Despite an independent review board’s 23-4 vote recommending that Barr Pharmaceutical’s morning-after pill, Plan B, be approved for over the counter sale, the Food and Drug Administration this month rejected the company’s plans to make the drug more easily available.
In rejecting the proposal, the FDA contended that Barr had not provided enough evidence about the ability of young women under the age of 16 to understand Plan B’s direction. In a letter faxed to Barr Pharmaceuticals explaining the rejection, the FDA noted that only 29 of 585 women in a company study of the labeling were under the age of 16.
The FDA told Barr it could either propose a system to sell the drug over the counter only to those 17 and over, or conduct another label study focusing on women under the age of 16.
Those advocating making the drug available over the counter called the FDA’s action a thinly veiled political decision in an election year.

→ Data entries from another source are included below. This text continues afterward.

(* ===== verification/Admin.v ===== *)
(** * The admin client ([client/admin/admin.go])

    The three calls an operator makes, and what they get from a node that runs
    the server of [Server.v]. *)

From S2P Require Import Prelude GoStrings Encoding Json JsonStruct Bucket Store Crypto NodeCrypto.
From S2P Require Import Http SorobanTx RateLimit FileSystem Keystore Logger Node Middleware.
From S2P Require Import Handlers Config Pattern Mux Server.

(** ** The client *)

(** [http.NewRequest] and [client.Do]: method, URL, headers, body. *)
Class Doer (W : Type) := {
  http_Do : string → string → gmap string (list string) → option string →
    M W (res error HttpResponse);
}.

Record AdminClient := mkAdmin { NodeURL : string; APIKey : string }.

Definition NewClient (nodeURL apiKey : string) : AdminClient := mkAdmin nodeURL apiKey.

(** Why a call failed. *)
Inductive admin_error :=
| TransportFailed (e : error)
| ReturnedStatus (call : string) (code : Z)
| BadStatusJson.

Section client.
Context {W : Type} {D : Doer W}.

(** [doJSON]: the data read, the status, the error. *)
Definition doJSON (c : AdminClient) (method path : string) (body : option json) :
    M W (res error (res error string * Z)) :=
  let r := render <$> body in
  let h := {["Content-Type" := ["application/json"]]} in
  let h := if decide (APIKey c ≠ "") then <["X-Api-Key" := [APIKey c]]> h else h in
  resp ← http_Do method (NodeURL c +:+ path) h r;
  mret (match resp with
        | Err err => Err err
        | Ok resp => Ok (resp_Body resp, resp_StatusCode resp)
        end).

(** The end of [RotateKey] and of [PurgeShares]. *)
Definition check_status (call : string) (r : res error (res error string * Z)) : option admin_error :=
  match r with
  | Err err => Some (TransportFailed err)
  | Ok (Err err, _) => Some (TransportFailed err)
  | Ok (Ok _, code) => if decide (code ≠ StatusOK) then Some (ReturnedStatus call code) else None
  end.

Definition RotateKey (c : AdminClient) : M W (option admin_error) :=
  r ← doJSON c MethodPost "/rotate-key" None; mret (check_status "rotate-key" r).

Definition PurgeShares (c : AdminClient) (objectID contractID : string) : M W (option admin_error) :=
  let body := of_string_map (<["contract_id" := contractID]> {["object_id" := objectID]}) in
  r ← doJSON c MethodDelete "/shares" (Some body); mret (check_status "purge-shares" r).

(** [Status]: the reply's object, whatever its status code. *)
Definition Status (c : AdminClient) : M W (res admin_error json) :=
  r ← doJSON c MethodGet "/status" None;
  mret (match r with
        | Err err => Err (TransportFailed err)
        | Ok (Err err, _) => Err (TransportFailed err)
        | Ok (Ok data, _) =>
            match Unmarshal data with
            | Some (JObj kvs) => Ok (JObj kvs)
            | Some JNull => Ok JNull
            | _ => Err BadStatusJson
            end
        end).

End client.

(** ** Against the server *)

Section against_server.
Context {C : Crypto} {B : Bolt} {R : RateLimiter} {X : Xdr} {XC : XdrCodec X} {U : Unicode}.
Context {SS : ShareStore DB}.

(** A node's server at the base URL [base]; a panic drops the connection. *)
Definition server_do (base : string) (h : Handler Node) : Doer Node := {|
  http_Do method url hdr body n :=
    let path := string_of (drop (String.length base) (bytes_of url)) in
    let r := mkRequest method path base path hdr "admin" (Some (mkBody (default "" body) None)) in
    let '(o, n', w) := serve h r n in
    (Ret (match o with
          | Ret _ => Ok (mkHttpResponse (final_code w) (Ok (rw_body w)))
          | Panic _ => Err "EOF"
          end), n')
|}.

Lemma url_path base path : string_of (drop (String.length base) (bytes_of (base +:+ path))) = path.
Proof. rewrite bytes_of_app, <- length_bytes_of, drop_app_length. apply string_of_bytes_of. Qed.

(** The request a call becomes at the server. *)
Definition admin_request (c : AdminClient) (method path : string) (body : option json) : Request :=
  mkRequest method path (NodeURL c) path
    (if decide (APIKey c ≠ "")
     then <["X-Api-Key" := [APIKey c]]> {["Content-Type" := ["application/json"]]}
     else {["Content-Type" := ["application/json"]]})
    "admin" (Some (mkBody (default "" (render <$> body)) None)).

Lemma admin_request_key c method path body :
  Header_Get (r_Header (admin_request c method path body)) "X-Api-Key" = APIKey c.
Proof.
  unfold admin_request, Header_Get. cbn [r_Header]. case_decide as Hk.
  - by rewrite lookup_insert_eq.
  - rewrite lookup_singleton_ne by done. by rewrite Hk.
Qed.

(** What a call that only looks at the status finds. *)
Lemma check_status_served c h method path body call n :
  ∃ n', (r ← doJSON (D := server_do (NodeURL c) h) c method path body;
         mret (check_status call r)) n =
    (Ret (match reply_code h (admin_request c method path body) n with
          | Some code => if decide (code ≠ StatusOK) then Some (ReturnedStatus call code) else None
          | None => Some (TransportFailed "EOF")
          end), n') ∧
    n' = state_after h (admin_request c method path body) n.
Proof.
  unfold doJSON, reply_code, state_after. unfold_M. cbn [http_Do server_do].
  rewrite url_path. fold (admin_request c method path body).
  destruct (serve h (admin_request c method path body) n) as [[[[]|msg] n'] w]; by exists n'.
Qed.

(** The configured health-check pattern does not match a path, with a slash
    after it or without. *)
Definition health_misses (cfg : Config) (path : string) : Prop :=
  ∀ p, parsePattern (HealthCheckPath cfg) = Ok p →
    segments_match (pat_segments p) (path_segments path) = false ∧
    segments_match (pat_segments p) (path_segments (path +:+ "/")) = false.

(** A request no route matches is answered 404 and changes no share. *)
Lemma server_not_found e cfg h r n f :
  buildMux e cfg = Ret h → rooted cfg → health_misses cfg (r_Path r) →
  r_Path r = "/" +:+ f → f ∉ fixed_names → path_segments (r_Path r) = [f] →
  path_segments (r_Path r +:+ "/") = [f; "/"] → cleanPath (r_Path r) = r_Path r →
  r_RequestURI r ≠ "*" → globalIPLimiter n = None →
  reply_code h r n = Some StatusNotFound ∧ db (state_after h r n) = db n.
Proof.
  intros Hb Hroot Hh Hpath Hf Hs Hs' Hc Hu Hi. unfold buildMux in Hb.
  destruct (mux_of e cfg) as [mux|] eqn:Hm; [|done].
  apply mux_of_Ret in Hm as (p & Hp & _ & ->). injection Hb as <-. unfold chain.
  pose proof (parsePattern_rooted _ _ Hroot Hp) as [Hpm Hph].
  assert (∀ r', r_Path r' = r_Path r → r_RequestURI r' ≠ "*" →
    mux_ServeHTTP (routes e cfg p) r' = NotFound) as Hmiss.
  { intros r' Hr' Hu'. apply mux_ServeHTTP_missing; rewrite ?Hr'; try done.
    { unfold routes. by repeat constructor. }
    intros x [->|([f' g] & -> & Hx)%list_elem_of_fmap]%elem_of_cons; [by apply Hh|]. cbn [fst].
    assert (f' ∈ fixed_names) as Hf'.
    { change fixed_names with (fixed_routes e cfg).*1. apply list_elem_of_fmap. by exists (f', g). }
    rewrite Hs, Hs'. pose proof (fixed_names_ok f' Hf') as (Hne & _).
    split; apply not_true_is_false; intros [= ->]%segments_match_literal; done. }
  split.
  - pose proof (loggingMiddleware_serve e (bodySizeLimitMiddleware (maxBodyBytes cfg)
      (rateLimitMiddleware e (mux_ServeHTTP (routes e cfg p)))) r n) as H. revert H.
    unfold bodySizeLimitMiddleware at 1, rateLimitMiddleware at 1. rewrite bind_get_state.
    destruct (request_id_eq r n) as (id & b & ->). cbn [snd globalIPLimiter set_rnd]. rewrite Hi.
    rewrite Hmiss by done. unfold reply_code.
    destruct (serve _ r n) as [[o n'] w]. intros (ls & Ho & _ & Hw). cbn [fst snd] in *. subst o.
    by destruct (Hw eq_refl) as [-> _].
  - set (Q := λ r' : Request, r_Path r' = r_Path r ∧ r_RequestURI r' ≠ "*").
    set (P := λ n', db n' = db n).
    assert (stable P) as HP by (by split).
    assert (∀ b r', Q r' → Q (set_body b r')) as HQ by done.
    assert (keeps Q P (mux_ServeHTTP (routes e cfg p))) as Hk.
    { intros r' n' w [Hr Hr'] _ Hn'. by rewrite Hmiss. }
    pose proof (loggingMiddleware_keeps Q HQ P HP e _ (bodySizeLimitMiddleware_keeps Q HQ P
      (maxBodyBytes cfg) _ (rateLimitMiddleware_keeps Q P HP e _ Hk)) r n new_resp
      (conj eq_refl Hu) eq_refl eq_refl) as H.
    unfold state_after, serve. by destruct (loggingMiddleware _ _ _ _) as [o [n' w']].
Qed.

(** purging does not work.  [PurgeShares] asks for DELETE /shares, for
    which no server registers a route: whatever the arguments and the keys, and
    unless it is the health-check path, the call fails with status 404 and no
    share is removed. *)
Theorem PurgeShares_unrouted e cfg h c objectID contractID n :
  buildMux e cfg = Ret h → rooted cfg → health_misses cfg "/shares" → globalIPLimiter n = None →
  ∃ n', PurgeShares (D := server_do (NodeURL c) h) c objectID contractID n =
    (Ret (Some (ReturnedStatus "purge-shares" StatusNotFound)), n') ∧ db n' = db n.
Proof.
  intros Hb Hr Hh Hi. unfold PurgeShares.
  set (body := Some _). destruct (check_status_served c h MethodDelete "/shares" body "purge-shares" n)
    as (n' & -> & ->).
  destruct (server_not_found e cfg h (admin_request c MethodDelete "/shares" body) n "shares" Hb Hr Hh)
    as [-> Hd]; try done.
  - by apply (bool_decide_unpack _).
  - eexists. split; [done|exact Hd].
Qed.

(** The reply of /rotate-key. *)
Lemma handleRotateKey_reply e r n w :
  r_Method r = MethodPost → rw_code w = None →
  ∃ o n' w', handleRotateKey e r (n, w) = (o, (n', w')) ∧
  match globalKeyManager n with
  | None => o = Ret tt ∧ final_code w' = 500
  | Some km =>
      match P256_GenerateKey (rnd n) with
      | Ok (k, _) => o = Ret tt ∧ final_code w' = 200 ∧ nodePrivateKey n' = k
      | Err _ => o = Ret tt ∧ final_code w' = 500
      end
  end.
Proof.
  intros Hm Hw. unfold handleRotateKey. rewrite decide_False by tauto. rewrite bind_get_state.
  destruct (globalKeyManager n) as [km|]; [|do 3 eexists; split; [done|]; by rewrite http_Error_code].
  destruct (P256_GenerateKey (rnd n)) as [[k rest]|err] eqn:Hk.
  - destruct (Rotate_eq (now e) km n k rest Hk) as [ls Hr].
    rewrite (bind_on_state _ _ _ _ _ _ Hr). unfold set_json. rewrite bind_on_resp, bind_get_state.
    do 3 eexists. split; [done|]. split; [done|]. split; [|done].
    unfold final_code, Write, send_header. cbn. by rewrite Hw.
  - rewrite (bind_on_state _ _ _ _ _ _ (Rotate_err _ _ _ _ Hk)), (bind_on_state _ _ _ _ _ _ (log_eq _ _ _ _ _)), fail_with_eq.
    do 3 eexists. split; [done|]. split; [done|]. by rewrite http_Error_code.
Qed.

(** C34: rotation by the operator.  [RotateKey] against a server that wants
    another API key fails with 401; with the right key, it fails with 500 when
    the node has no key manager - which [main] never sets up - and otherwise
    succeeds exactly when a key can be generated.  (Unless HEALTH_CHECK_PATH is a
    pattern that takes the route over.) *)
Theorem RotateKey_outcome e cfg h c n :
  buildMux e cfg = Ret h → health_takes cfg "/rotate-key" = false → globalIPLimiter n = None →
  (RotateKey (D := server_do (NodeURL c) h) c n).1 = Ret
    (if decide (StoreAPIKey cfg ≠ "" ∧ StoreAPIKey cfg ≠ APIKey c)
     then Some (ReturnedStatus "rotate-key" StatusUnauthorized)
     else match globalKeyManager n with
          | None => Some (ReturnedStatus "rotate-key" StatusInternalServerError)
          | Some km =>
              match P256_GenerateKey (rnd (request_id (admin_request c MethodPost "/rotate-key" None) n).2) with
              | Ok _ => None
              | Err _ => Some (ReturnedStatus "rotate-key" StatusInternalServerError)
              end
          end).
Proof.
  intros Hb Hroot Hi. unfold RotateKey. set (r := admin_request c MethodPost "/rotate-key" None).
  destruct (check_status_served c h MethodPost "/rotate-key" None "rotate-key" n) as (n' & -> & _).
  fold r. cbn [fst].
  rewrite (server_reply e cfg h r n "rotate-key" (apiKeyMiddleware (StoreAPIKey cfg) (storeMux e)));
    try done; [|unfold fixed_routes; do 5 right; left; done].
  destruct (request_id_eq r n) as (id & b & ->). cbn [fst snd].
  set (w := id_resp _ _). set (r' := routed_request cfg r).
  assert (Header_Get (r_Header r') "X-Api-Key" = APIKey c) as Hkey by apply admin_request_key.
  assert (storeMux e r' = handleRotateKey e r') as Hmux.
  { apply (storeMux_serve e _ "rotate-key"); [by repeat constructor|done..]. }
  unfold apiKeyMiddleware. rewrite Hkey. destruct (decide (StoreAPIKey cfg = "")) as [Hn|Hn].
  2: destruct (decide (StoreAPIKey cfg = APIKey c)) as [He|He].
  - rewrite decide_False by tauto. rewrite Hmux.
    destruct (handleRotateKey_reply e r' (set_rnd b n) w eq_refl eq_refl) as (o & n2 & w2 & -> & H).
    cbn [globalKeyManager set_rnd rnd] in H |- *. destruct (globalKeyManager n) as [km|].
    + destruct (P256_GenerateKey b) as [[k rest]|]; [destruct H as (-> & -> & _)|destruct H as [-> ->]]; done.
    + by destruct H as [-> ->].
  - rewrite (decide_False (P := _ ∧ _)) by tauto.
    rewrite (proj2 (secureStringEqual_iff _ _)) by done. cbn [negb]. rewrite Hmux.
    destruct (handleRotateKey_reply e r' (set_rnd b n) w eq_refl eq_refl) as (o & n2 & w2 & -> & H).
    cbn [globalKeyManager set_rnd rnd] in H |- *. destruct (globalKeyManager n) as [km|].
    + destruct (P256_GenerateKey b) as [[k rest]|]; [destruct H as (-> & -> & _)|destruct H as [-> ->]]; done.
    + by destruct H as [-> ->].
  - rewrite decide_True by tauto.
    destruct (secureStringEqual (APIKey c) (StoreAPIKey cfg)) eqn:E;
      [by apply secureStringEqual_iff in E|]. cbn [negb].
    by rewrite (bind_on_state _ _ _ _ _ _ (log_eq _ _ _ _ _)).
Qed.

End against_server.

(** ** Runs *)

Module DemoAdmin.

Import DemoShare DemoServer.

Definition admin : AdminClient := NewClient "http://a" "".

Lemma PurgeShares_unrouted_witness : ∃ n',
  PurgeShares (D := server_do "http://a" served) admin object contract (node stored) =
    (Ret (Some (ReturnedStatus "purge-shares" 404)), n') ∧ db n' = stored.
Proof.
  apply (PurgeShares_unrouted env cfg served admin object contract (node stored)); [done..| |done].
  by intros p [= <-].
Defined.

Lemma RotateKey_outcome_witness :
  (RotateKey (D := server_do "http://a" served) admin (node stored)).1 =
    Ret (Some (ReturnedStatus "rotate-key" 500)).
Proof. by apply (RotateKey_outcome env cfg served admin (node stored)). Defined.

End DemoAdmin.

Dr. James Trussell, who was on the independent advisory board that recommended approving Barr’s plan, noted that numerous other products have been approved for sale over the counter without the FDA raising the issue of whether or not teenager will be able to adequately understand the labeling.
Whether or not the FDA’s decision was political is questionable, but it certainly was a bad decision that appeared to grasp at straws to keep Plan B prescription-only.
Source:
U.S. rules morning-after pill can’t be sold over the counter. Gardiner Harris, New York Times, May 7, 2004.